Processing after Peening

Shot peening itself is a finishing treatment, and usually no further processing of peened work is required, except for the application of a rust preventive on low-alloy steels. The as-peened surfaces of these steels are clean and chemically active and are highly susceptible to corrosion from fingerprints and other contaminants. Such surfaces are also highly receptive to oils for rust prevention and lubrication, and they provide an excellent base for organic or inorganic coatings that do not require thermal treatment other than low-temperature baking. Temperatures high enough to relieve the beneficial compressive stresses imposed by peening must be avoided.

Stainless steel that has been peened with iron or steel shot should be passivated to counteract contamination by iron particles, which causes rusting. Passivation is not required for use at elevated temperature. Secondary peening with glass beads, after peening with steel shot, removes contaminating ferrous residue and increases the fatigue life of the peened part.

Because the compressive layer induced by peening is relatively thin, subsequent grinding or machining of peened surfaces should be avoided, except for aluminum and magnesium alloys that have been peened to a greater depth. As much as 0.13 mm (0.005 in.) may be removed from the surface of these alloys without harmful effect to the peened layer, and the improved surface finish may prove beneficial to fatigue properties; however, a knowledge of stress gradients must be available before stock removal.

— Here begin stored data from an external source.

(** *** The bank *)

Module Bank.
(** An account factory [Callable[[str], Account]].  The factories of the
    source are lambdas that call one of the two constructors with fixed
    arguments; a factory is described by that call. *)
Inductive Factory :=
| AccountFactory (withdrawal_policy : WithdrawalPolicy.t)
                 (fee_policy : FeePolicy.t)
| SavingsAccountFactory (interest_rate : float).

#[global] Instance Factory_float_eq_dec : EqDecision Factory.
Proof. solve_decision. Defined.

Definition call_factory (f : Factory) (aid : string) : Account.t :=
  match f with
  | AccountFactory wp fp => Account.__init__ aid wp fp
  | SavingsAccountFactory r => SavingsAccount.__init__ aid r
  end.

(** The attributes of a [Bank], and the store [_heap] of the [Account]
    objects it created. *)
Record t := mk {
  _heap : list Account.t;
  _accounts : gmap string loc;
  _journal : list Transaction.t;
  _current_timestamp : Z;
  _account_id_counter : Z;
  _account_factories : gmap string Factory;
  _fee_account : loc
}.

#[global] Instance Bank_float_eq_dec : EqDecision t.
Proof. solve_decision. Defined.

Definition set_heap (h : list Account.t) (self : t) : t :=
  mk h (_accounts self) (_journal self) (_current_timestamp self)
     (_account_id_counter self) (_account_factories self) (_fee_account self).

Definition set_accounts (m : gmap string loc) (self : t) : t :=
  mk (_heap self) m (_journal self) (_current_timestamp self)
     (_account_id_counter self) (_account_factories self) (_fee_account self).

Definition set_journal (j : list Transaction.t) (self : t) : t :=
  mk (_heap self) (_accounts self) j (_current_timestamp self)
     (_account_id_counter self) (_account_factories self) (_fee_account self).

Definition set_current_timestamp (ts : Z) (self : t) : t :=
  mk (_heap self) (_accounts self) (_journal self) ts
     (_account_id_counter self) (_account_factories self) (_fee_account self).

Definition set_account_id_counter (n : Z) (self : t) : t :=
  mk (_heap self) (_accounts self) (_journal self) (_current_timestamp self)
     n (_account_factories self) (_fee_account self).

Definition set_account_factories (m : gmap string Factory) (self : t) : t :=
  mk (_heap self) (_accounts self) (_journal self) (_current_timestamp self)
     (_account_id_counter self) m (_fee_account self).

(** The state and exception monad of the methods. *)

Definition M (A : Type) : Type := t -> result A * t.

Definition ret {A} (a : A) : M A := fun self => (Ok a, self).

Definition raise {A} (e : exn) : M A := fun self => (Raise e, self).

Definition bind {A B} (m : M A) (k : A -> M B) : M B :=
  fun self =>
    match m self with
    | (Ok a, self') => k a self'
    | (Raise e, self') => (Raise e, self')
    end.

Notation "x <- m ;; k" := (bind m (fun x => k))
  (at level 100, m at level 99, k at level 200, right associativity).
Notation "m ;; k" := (bind m (fun _ => k))
  (at level 100, k at level 200, right associativity).

(** [try: body; return True  except Exception: return False] *)
Definition try_except (body : M unit) : t -> bool * t :=
  fun self =>
    match body self with
    | (Ok _, self') => (true, self')
    | (Raise _, self') => (false, self')
    end.

(** Allocation of a new object, and in-place mutation of an object. *)
Definition alloc (a : Account.t) : M loc :=
  fun self => (Ok (length (_heap self)), set_heap (_heap self ++ [a]) self).

Definition mutate (l : loc) (f : Account.t -> Account.t) : M unit :=
  fun self => (Ok tt, set_heap (alter f l (_heap self)) self).

(** [account.id if account else None] for an optional reference. *)
Definition id_of (self : t) (account : option loc) : option string :=
  l ← account; Account.id <$> _heap self !! l.

(** [self._accounts.get(account_id)]: the reference and the object. *)
Definition get (self : t) (account_id : string) : option (loc * Account.t) :=
  l ← _accounts self !! account_id;
  a ← _heap self !! l;
  Some (l, a).

(** The methods. *)

Definition register_account_type (type_name : string) (factory : Factory)
    (self : t) : t :=
  set_account_factories
    (<[lower type_name := factory]> (_account_factories self)) self.

Definition __init__ : t :=
  let self := mk [] ∅ [] 0 1 ∅ 0%nat in
  let self := register_account_type "youth"
                (AccountFactory WithdrawalPolicy.NoOverdraftPolicy
                                FeePolicy.NoFeePolicy) self in
  let self := register_account_type "savings"
                (SavingsAccountFactory 0.01%float) self in
  let self := register_account_type "private"
                (AccountFactory
                   (WithdrawalPolicy.OverdraftPolicy 500%float)
                   (FeePolicy.PercentageFeePolicy 0.01%float))
                self in
  let fee := Account.__init__ "FEE-0001"
               WithdrawalPolicy.NoWithdrawalPolicy FeePolicy.NoFeePolicy in
  let l := length (_heap self) in
  let self := set_heap (_heap self ++ [fee]) self in
  mk (_heap self) (<[Account.id fee := l]> (_accounts self)) (_journal self)
     (_current_timestamp self) (_account_id_counter self)
     (_account_factories self) l.

Definition _get_timestamp : M Z :=
  fun self =>
    let self := set_current_timestamp (_current_timestamp self + 1)%Z self in
    (Ok (_current_timestamp self), self).

Definition _generate_account_id : M string :=
  fun self =>
    let aid := "A" +:+ format_06d (_account_id_counter self) in
    (Ok aid, set_account_id_counter (_account_id_counter self + 1)%Z self).

Definition open_account (account_type : string) (account_id : option string)
    : M loc :=
  fun self =>
    let key := lower account_type in
    match _account_factories self !! key with
    | None => raise (UnknownAccountType account_type) self
    | Some factory =>
        (account_id <- match account_id with
                       | None => _generate_account_id
                       | Some account_id => ret account_id
                       end ;;
         account <- alloc (call_factory factory account_id) ;;
         (fun self =>
            (Ok tt, set_accounts (<[account_id := account]> (_accounts self)) self)) ;;
         ret account) self
    end.
(** C1, as stated, fails where rectangles overlap: at step 2 the cursor
    (320,372) is inside the Memory rectangle and is snapped to the CPU point;
    (440,300) is inside the second RAM rectangle and is snapped to the point
    of the first. *)
Lemma snap_canonical_point_counterexample :
  let w := pressed "memoryLabel" (QSize.mk 90 50) (QPoint.mk 600 200) in
  (In memoryZone (activeZones 2) /\ inZone memoryZone (QPoint.mk 320 372)
   /\ snapLocation w 2 (QPoint.mk 320 372) = QPoint.mk 315 295
   /\ snapLocation w 2 (QPoint.mk 320 372) <> canonical memoryZone)
  /\ (In ramZone2 (activeZones 2) /\ inZone ramZone2 (QPoint.mk 440 300)
      /\ snapLocation w 2 (QPoint.mk 440 300) = QPoint.mk 423 270
      /\ snapLocation w 2 (QPoint.mk 440 300) <> canonical ramZone2).
Proof.
  cbv zeta. repeat split; try (cbn; tauto); try (unfold inZone; cbn; lia);
    try reflexivity; discriminate.
Qed.

(** C6 (as amended).  The candidate zones depend on the step and a zone has
    no effect outside its step.  At step 1 the result is the motherboard
    point (200,245) exactly when the cursor is inside [150,450]x[290,590] and
    the cursor-follow point otherwise, whichever rectangles of steps 2..6
    contain the cursor; at steps 2..6 a cursor inside the motherboard
    rectangle and outside the CPU, Memory, GPU and RAM rectangles gets the
    cursor-follow point.  (The cursor-follow point is computed from the
    cursor and the size alone, so it can happen to be a canonical point.) *)
Theorem snap_stage_gating (w : TestWindow) (cursor : QPoint.t) :
  snapLocation w 1 cursor =
    (if inZoneb motherboardZone cursor then QPoint.mk 200 245
     else cursorFollow (lastSize w) cursor)
  /\ (forall step,
         2 <= step <= 6 ->
         inZone motherboardZone cursor ->
         ~ inZone cpuZone cursor -> ~ inZone memoryZone cursor ->
         ~ inZone gpuZone cursor ->
         ~ inZone ramZone1 cursor -> ~ inZone ramZone2 cursor ->
         snapLocation w step cursor = cursorFollow (lastSize w) cursor).
Proof.
  split.
  - apply snapLocation_first.
  - intros step Hs _ H1 H2 H3 H4 H5. apply snapLocation_miss.
    rewrite activeZones_free by exact Hs.
    intros z [<- | [<- | [<- | [<- | [<- | []]]]]]; assumption.
Qed.

Lemma snap_stage_gating_witness :
  snapLocation (pressed "cpuLabel" (QSize.mk 80 80) (QPoint.mk 600 100)) 4
    (QPoint.mk 200 500)
  = cursorFollow (QSize.mk 80 80) (QPoint.mk 200 500).
Proof.
  apply (proj2 (snap_stage_gating
                  (pressed "cpuLabel" (QSize.mk 80 80) (QPoint.mk 600 100))
                  (QPoint.mk 200 500)) 4);
    unfold inZone; cbn; lia.
Defined.

(** C6, as stated, fails on the values returned: at step 2 a component of
    size 100x110 dropped at (250,300), inside the motherboard rectangle and
    outside the five others, lands on (200,245); at step 1 a component of
    size 60x60 dropped at (453,300), outside the motherboard rectangle,
    lands on the canonical point (423,270) of the first RAM zone. *)
Lemma snap_stage_gating_counterexample :
  (let w := pressed "gpuLabel" (QSize.mk 100 110) (QPoint.mk 600 400) in
   let cursor := QPoint.mk 250 300 in
   inZone motherboardZone cursor
   /\ (forall z, In z (activeZones 2) -> ~ inZone z cursor)
   /\ snapLocation w 2 cursor = QPoint.mk 200 245)
  /\ (let w := pressed "cpuLabel" (QSize.mk 60 60) (QPoint.mk 600 100) in
      let cursor := QPoint.mk 453 300 in
      ~ inZone motherboardZone cursor
      /\ snapLocation w 1 cursor = canonical ramZone1).
Proof.
  cbv zeta. repeat split; try (unfold inZone; cbn; lia); try reflexivity.
  intros z [<- | [<- | [<- | [<- | [<- | []]]]]]; unfold inZone; cbn; lia.
Qed.

(** C7.  For every cursor point contained in no zone active at the current
    step, [snapLocation] returns the point that centres the dragged
    component under the cursor, computed from its last recorded size:
    [QPoint(cursor.x - .5 * width, cursor.y - .5 * height)].  Each coordinate
    is the half-difference with its fraction dropped, so it is within half a
    pixel of the exact centre, and is [cursor - size / 2] for an even
    size. *)
Theorem snap_cursor_follow (w : TestWindow) (step : Z) (cursor : QPoint.t) :
  (forall z, In z (activeZones step) -> ~ inZone z cursor) ->
  let width := QSize.width (lastSize w) in
  let height := QSize.height (lastSize w) in
  let p := snapLocation w step cursor in
  p = QPoint_of_doubles (inject_Z (QPoint.x cursor) - 0.5 * inject_Z width)%Q
                        (inject_Z (QPoint.y cursor) - 0.5 * inject_Z height)%Q
  /\ QPoint.x p = Z.quot (2 * QPoint.x cursor - width) 2
  /\ QPoint.y p = Z.quot (2 * QPoint.y cursor - height) 2
  /\ -1 <= 2 * QPoint.x p - (2 * QPoint.x cursor - width) <= 1
  /\ -1 <= 2 * QPoint.y p - (2 * QPoint.y cursor - height) <= 1
  /\ (Z.even width = true -> QPoint.x p = QPoint.x cursor - width / 2)
  /\ (Z.even height = true -> QPoint.y p = QPoint.y cursor - height / 2).
Proof.
  intros H width height p.
  assert (Hp : p = cursorFollow (lastSize w) cursor) by now apply snapLocation_miss.
  split; [exact Hp|].
  rewrite Hp, cursorFollow_coords. cbn [QPoint.x QPoint.y]. fold width height.
  repeat split; try (Z.to_euclidean_division_equations; lia).
  - intros E. apply Z.even_spec in E. destruct E as [k E].
    Z.to_euclidean_division_equations; lia.
  - intros E. apply Z.even_spec in E. destruct E as [k E].
    Z.to_euclidean_division_equations; lia.
Qed.
Lemma sign_in_identifier_outcomes_witness :
  (fails_with NotFound
     (fst (clean_identifier SignInViaUsernameForm example_db 0 "erin" new_form))
   /\ snd (clean_identifier SignInViaUsernameForm example_db 0 "erin" new_form)
      = new_form)
  /\ (clean_identifier SignInViaEmailOrUsernameForm example_db 0 "bob" new_form
      = (Raise NotActiveYet, new_form)
      /\ kind NotActiveYet = NotActivated)
  /\ clean_identifier SignInViaEmailForm example_db 0 "alice@example.com"
       new_form
     = (Return "alice@example.com", mkForm (Some alice)).
Proof.
  destruct (sign_in_identifier_outcomes SignInViaUsernameForm example_db 0
              "erin" new_form eq_refl) as (Hnone & _ & _).
  destruct (sign_in_identifier_outcomes SignInViaEmailOrUsernameForm example_db
              0 "bob" new_form eq_refl) as (_ & Hinactive & _).
  destruct (sign_in_identifier_outcomes SignInViaEmailForm example_db 0
              "alice@example.com" new_form eq_refl) as (_ & _ & Hactive).
  split; [|split].
  - apply Hnone. intros u Hu. simpl in Hu.
    destruct Hu as [<-|[<-|[<-|[<-|[]]]]]; reflexivity.
  - apply (Hinactive bob); reflexivity.
  - apply (Hactive alice); reflexivity.
Defined.

(** ** The required activation state *)

(** C5. Resending an activation code requires an account that is NOT
    active: when the resolved record is active both resend forms fail
    with a validation error and leave the form as it was, so a resend
    goes through only for an inactive account. Signing in requires the
    opposite: an inactive resolved record fails, an active one passes. *)
Theorem active_flag_requirements form db now value self user :
  resolves db (lookup form value) user ->
  (is_resend form = true ->
     (is_active user = true ->
        fails (fst (clean_identifier form db now value self))
        /\ snd (clean_identifier form db now value self) = self)
     /\ (forall v, fst (clean_identifier form db now value self) = Return v ->
        is_active user = false))
  /\ (is_sign_in form = true ->
     (is_active user = false ->
        fails (fst (clean_identifier form db now value self)))
     /\ (is_active user = true ->
        fst (clean_identifier form db now value self) = Return value)).
Proof.
  unfold resolves. intros Hres. split; intros Hform.
  - split.
    + intros Hact.
      destruct form; try discriminate Hform; unfold_clean; simpl in Hres;
        rewrite Hres, Hact; split; exact I || reflexivity.
    + intros v.
      destruct form; try discriminate Hform; unfold_clean; simpl in Hres;
        rewrite Hres; destruct (is_active user); simpl;
        solve [discriminate | reflexivity].
  - split; intros Hact;
      destruct form; try discriminate Hform; unfold_clean; simpl in Hres;
      rewrite Hres, Hact; exact I || reflexivity.
Qed.

Lemma active_flag_requirements_witness :
  (fails (fst (clean_identifier ResendActivationCodeForm example_db
                 (200 * hour) "alice" new_form))
   /\ snd (clean_identifier ResendActivationCodeForm example_db
             (200 * hour) "alice" new_form) = new_form)
  /\ fails (fst (clean_identifier SignInViaUsernameForm example_db
                   (200 * hour) "bob" new_form))
  /\ fst (clean_identifier SignInViaUsernameForm example_db
            (200 * hour) "alice" new_form) = Return "alice".
Proof.
  destruct (active_flag_requirements ResendActivationCodeForm example_db
              (200 * hour) "alice" new_form alice eq_refl) as [Hresend _].
  destruct (active_flag_requirements SignInViaUsernameForm example_db
              (200 * hour) "bob" new_form bob eq_refl) as [_ Hbob].
  destruct (active_flag_requirements SignInViaUsernameForm example_db
              (200 * hour) "alice" new_form alice eq_refl) as [_ Halice].
  split; [|split].
  - apply (proj1 (Hresend eq_refl)). reflexivity.
  - apply (proj1 (Hbob eq_refl)). reflexivity.
  - apply (proj2 (Halice eq_refl)). reflexivity.
Defined.

(** C7. A resend request whose resolved identity is not active and has
    no activation record at all fails with the activation-code-not-found
    error, and the form is left as it was. Both resend forms. *)
Theorem resend_without_activation_record form db now value self user :
  is_resend form = true ->
  resolves db (lookup form value) user ->
  is_active user = false ->
  activation_set db user = [] ->
  fails_with NoActivationRecord
    (fst (clean_identifier form db now value self))
  /\ snd (clean_identifier form db now value self) = self.
Proof.
  unfold resolves. intros Hform Hres Hact Hnone.
  destruct form; try discriminate Hform; unfold_clean; simpl in Hres;
    rewrite Hres, Hact, Hnone; split; reflexivity.
Qed.
Lemma eval_lazy_ext (op : string) (args : list jsval) (data : jsval) :
  (forall e, In e args -> depth e <= n) ->
  eval_lazy ev1 op args data = eval_lazy ev2 op args data.
Proof.
  intros H. unfold eval_lazy.
  destruct ((op =? "if") || (op =? "?:")); [now apply eval_if_ext|].
  destruct (op =? "and"); [now apply eval_and_ext|].
  destruct (op =? "or"); [now apply eval_or_ext|].
  destruct (op =? "reduce").
  - apply bind_ext; [apply ev_agree, depth_nth, H|]. intros init.
    apply bind_ext; [apply ev_agree, depth_nth, H|]. intros arr.
    destruct arr; try reflexivity. apply eval_reduce_ext, depth_nth, H.
  - apply bind_ext; [apply ev_agree, depth_nth, H|]. intros arr.
    destruct (op =? "map").
    + apply bind_ext; [|reflexivity]. apply mapM_ext_in. intros x _.
      apply ev_agree, depth_nth, H.
    + apply bind_ext; [|reflexivity]. apply eval_filter_ext, depth_nth, H.
Qed.

End LazyFacts.

(** The operands of an operation lie strictly below it. *)
Lemma operands_depth (op : string) (raw e : jsval) :
  In e (match raw with VArr l => l | _ => [raw] end) ->
  depth e <= depth raw.
Proof.
  destruct raw; simpl; intros H;
    try (destruct H as [<-|[]]; simpl; lia).
  apply depth_VArr_in in H. simpl in H. lia.
Qed.

Lemma depth_single (op : string) (raw : jsval) :
  depth (VObj [(op, raw)]) = S (depth raw).
Proof. simpl. now rewrite Nat.max_0_r. Qed.

Lemma evaluate_fuel_agree (e1 e2 : Env) :
  env_agree e1 e2 ->
  forall (f1 f2 : nat) (expr data : jsval),
    depth expr < f1 -> depth expr < f2 ->
    evaluate_fuel e1 f1 expr data = evaluate_fuel e2 f2 expr data.
Proof.
  intros agree. induction f1 as [|f1 IH]; intros f2 expr data H1 H2; [lia|].
  destruct f2 as [|f2]; [lia|]. simpl.
  destruct expr as [| |b|x|s|items|ps|t]; try reflexivity.
  - apply bind_ext; [|reflexivity]. apply mapM_ext_in. intros e He.
    apply depth_VArr_in in He. apply IH; lia.
  - destruct ps as [|[op raw] [|? ?]]; try reflexivity.
    rewrite depth_single in H1, H2.
    destruct (is_lazy op).
    + apply eval_lazy_ext with (n := depth raw).
      * intros e d He. apply IH; lia.
      * apply operands_depth; exact op.
    + apply bind_ext.
      * apply mapM_ext_in. intros e He.
        apply (operands_depth op) in He. apply IH; lia.
      * intros vals. now apply apply_operator_agree.
Qed.
Lemma trimStart_head (s : string) :
  match JS.trimStart s with
  | EmptyString => True
  | String c _ => JS.isStrWhiteSpaceChar c = false
  end.
Proof.
  induction s as [| c r IH]; simpl; [exact I |].
  destruct (JS.isStrWhiteSpaceChar c) eqn:Ec; [exact IH | exact Ec].
Qed.

Lemma trim_idempotent (s : string) : JS.trim (JS.trim s) = JS.trim s.
Proof.
  unfold JS.trim. pose proof (trimStart_head s) as Hh.
  destruct (JS.trimStart s) as [| c r]; [reflexivity |].
  assert (Hs : JS.trimStart (JS.trimEnd (String c r)) = JS.trimEnd (String c r)).
  { simpl. destruct (JS.trimEnd r); simpl; rewrite Hh; simpl; now rewrite ?Hh. }
  rewrite Hs. apply trimEnd_idempotent.
Qed.

Lemma BigInt_trim (s : string) : JS.BigInt (JS.trim s) = JS.BigInt s.
Proof. unfold JS.BigInt. now rewrite trim_idempotent. Qed.

Lemma prefix_empty (s : string) : String.prefix "" s = true.
Proof. now destruct s. Qed.

(** A sign in front of a decimal numeral. *)
Lemma BigInt_signed (s : string) :
  is_decimal_numeral s = true ->
  JS.BigInt ("-" ++ s) = Some (- decimal_value s)
  /\ JS.BigInt ("+" ++ s) = Some (decimal_value s).
Proof.
  intros H. pose proof H as H'. unfold is_decimal_numeral in H'.
  apply andb_prop in H' as [Ht Hd].
  assert (Htrim : forall c, JS.isStrWhiteSpaceChar c = false ->
            JS.trim (String c s) = String c s).
  { intros c Hc. unfold JS.trim. simpl JS.trimStart. rewrite Hc.
    simpl JS.trimEnd. rewrite (trimEnd_digits s Hd).
    destruct s; [discriminate | reflexivity]. }
  assert (Hval : JS.parseDigits 10 s = Some (decimal_value s)).
  { unfold JS.parseDigits. destruct s as [| c r]; [discriminate |].
    rewrite (digitsVal_positional _ 0 Hd), little_endian_zero. reflexivity. }
  split; unfold JS.BigInt; simpl append.
  - rewrite (Htrim "-"%char eq_refl). cbn. now rewrite Hval, prefix_empty.
  - rewrite (Htrim "+"%char eq_refl). cbn. now rewrite Hval, prefix_empty.
Qed.

(** A literal with a radix prefix is read in that radix. *)
Lemma BigInt_prefixed (p h : string) (radix v : Z) :
  In (p, radix) literal_prefixes ->
  JS.parseDigits radix h = Some v ->
  JS.BigInt (p ++ h) = Some v.
Proof.
  intros Hin Hv.
  destruct (parseDigits_no_space radix h v Hv) as [Hns Hne].
  assert (Htrim : forall a b, no_space a = true -> no_space b = true ->
            JS.trim (String a (String b h)) = String a (String b h)).
  { intros a b Ha Hb. apply trim_no_space. simpl. now rewrite Ha, Hb. }
  unfold literal_prefixes in Hin. simpl in Hin.
  destruct Hin as [E | [E | [E | [E | [E | [E | []]]]]]];
    injection E as <- <-; unfold JS.BigInt; simpl append;
    rewrite Htrim by reflexivity; cbn; rewrite ?prefix_empty; cbn; exact Hv.
Qed.

Lemma parseWeiString_bigint (value : option string) :
  parseWeiString value = bigint_or_zero value.
Proof.
  destruct value as [[| c r] |]; [reflexivity | | reflexivity].
  unfold parseWeiString, bigint_or_zero. simpl JS.truthy_opt. cbn [negb].
  now destruct (JS.BigInt (String c r)).
Qed.

(** C5 as stated fails: a cost basis written "0x10" is no decimal numeral,
    so that its decimal reading is zero, and [BigInt] reads it as 16. *)
Lemma hex_field_not_decimal :
  ~ (forall (o : OffchainStatus) (snap : LossSnapshot),
        effectiveCostBasis (Some o) snap = decimal_or_zero (costBasis o)).
Proof.
  intros H. specialize (H hex_offchain sample_snapshot).
  assert (E1 : effectiveCostBasis (Some hex_offchain) sample_snapshot = 16)
    by reflexivity.
  assert (E2 : decimal_or_zero (costBasis hex_offchain) = 0) by reflexivity.
  rewrite E1, E2 in H. discriminate.
Qed.

(** C5, amended: with an off-chain snapshot every effective field is the
    off-chain field read as a [BigInt] literal, whatever the on-chain values
    are, and zero when the field is absent or is not such a literal.  Such a
    literal is a decimal numeral, read as its positional value and negated
    behind a minus sign, or digits behind one of the prefixes 0x, 0o, 0b,
    read in radix 16, 8, 2; white space around it is ignored and the empty
    string reads as zero.  Without a snapshot every effective field is the
    on-chain value, the loss being zero when the cached loss is not valid. *)
Theorem effective_position_reads_bigint
    (off : option OffchainStatus) (snap : LossSnapshot) (cl : CachedLoss)
    (hv : Z) :
  match off with
  | Some o =>
      forall (snap' : LossSnapshot) (cl' : CachedLoss) (hv' : Z),
        effectiveCostBasis off snap' = bigint_or_zero (costBasis o)
        /\ effectiveSoldValue off snap' = bigint_or_zero (soldValue o)
        /\ effectiveHoldingValue off hv' = bigint_or_zero (currentHoldingValue o)
        /\ effectiveLossAmount off cl' = bigint_or_zero (lossAmount o)
  | None =>
      effectiveCostBasis off snap = snap_costBasis snap
      /\ effectiveSoldValue off snap = snap_soldValue snap
      /\ effectiveHoldingValue off hv = hv
      /\ (valid cl = true -> effectiveLossAmount off cl = loss cl)
      /\ (valid cl = false -> effectiveLossAmount off cl = 0)
  end
  /\ (forall s : string,
        is_decimal_numeral s = true ->
        bigint_or_zero (Some s) = decimal_value s
        /\ bigint_or_zero (Some ("-" ++ s)) = - decimal_value s
        /\ bigint_or_zero (Some ("+" ++ s)) = decimal_value s)
  /\ (forall (p h : string) (radix v : Z),
        In (p, radix) literal_prefixes ->
        JS.parseDigits radix h = Some v ->
        bigint_or_zero (Some (p ++ h)) = v)
  /\ (forall s : string,
        bigint_or_zero (Some (JS.trim s)) = bigint_or_zero (Some s))
  /\ bigint_or_zero (Some "") = 0
  /\ (forall s : string, JS.BigInt s = None -> bigint_or_zero (Some s) = 0).
Proof.
  split; [| split; [| split; [| split; [| split]]]].
  - destruct off as [o |].
    + intros snap' cl' hv'.
      unfold effectiveCostBasis, effectiveSoldValue, effectiveHoldingValue,
        effectiveLossAmount, offchainCostBasis, offchainSoldValue,
        offchainHoldingValue, offchainLossAmount.
      rewrite !parseWeiString_bigint. repeat split.
    + repeat split; simpl; intros ->; reflexivity.
  - intros s H. destruct (BigInt_signed s H) as [Hm Hp].
    unfold bigint_or_zero. rewrite (BigInt_numeral s H), Hm, Hp. repeat split.
  - intros p h radix v Hin Hv. unfold bigint_or_zero.
    now rewrite (BigInt_prefixed p h radix v Hin Hv).
  - intros s. unfold bigint_or_zero. now rewrite BigInt_trim.
  - reflexivity.
  - intros s E. unfold bigint_or_zero. now rewrite E.
Qed.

Steels may be lightly honed or lapped after peening. There is limited evidence that these operations for fine-particle abrasive blasting have a beneficial effect where maximum fatigue resistance is desired. After peening, straightening or cold forming by conventional methods should be avoided. These operations may result in a complete reversal of the stress pattern. Peen straightening and peen forming, however, are permissible, because these processes do not introduce harmful residual tensile stresses.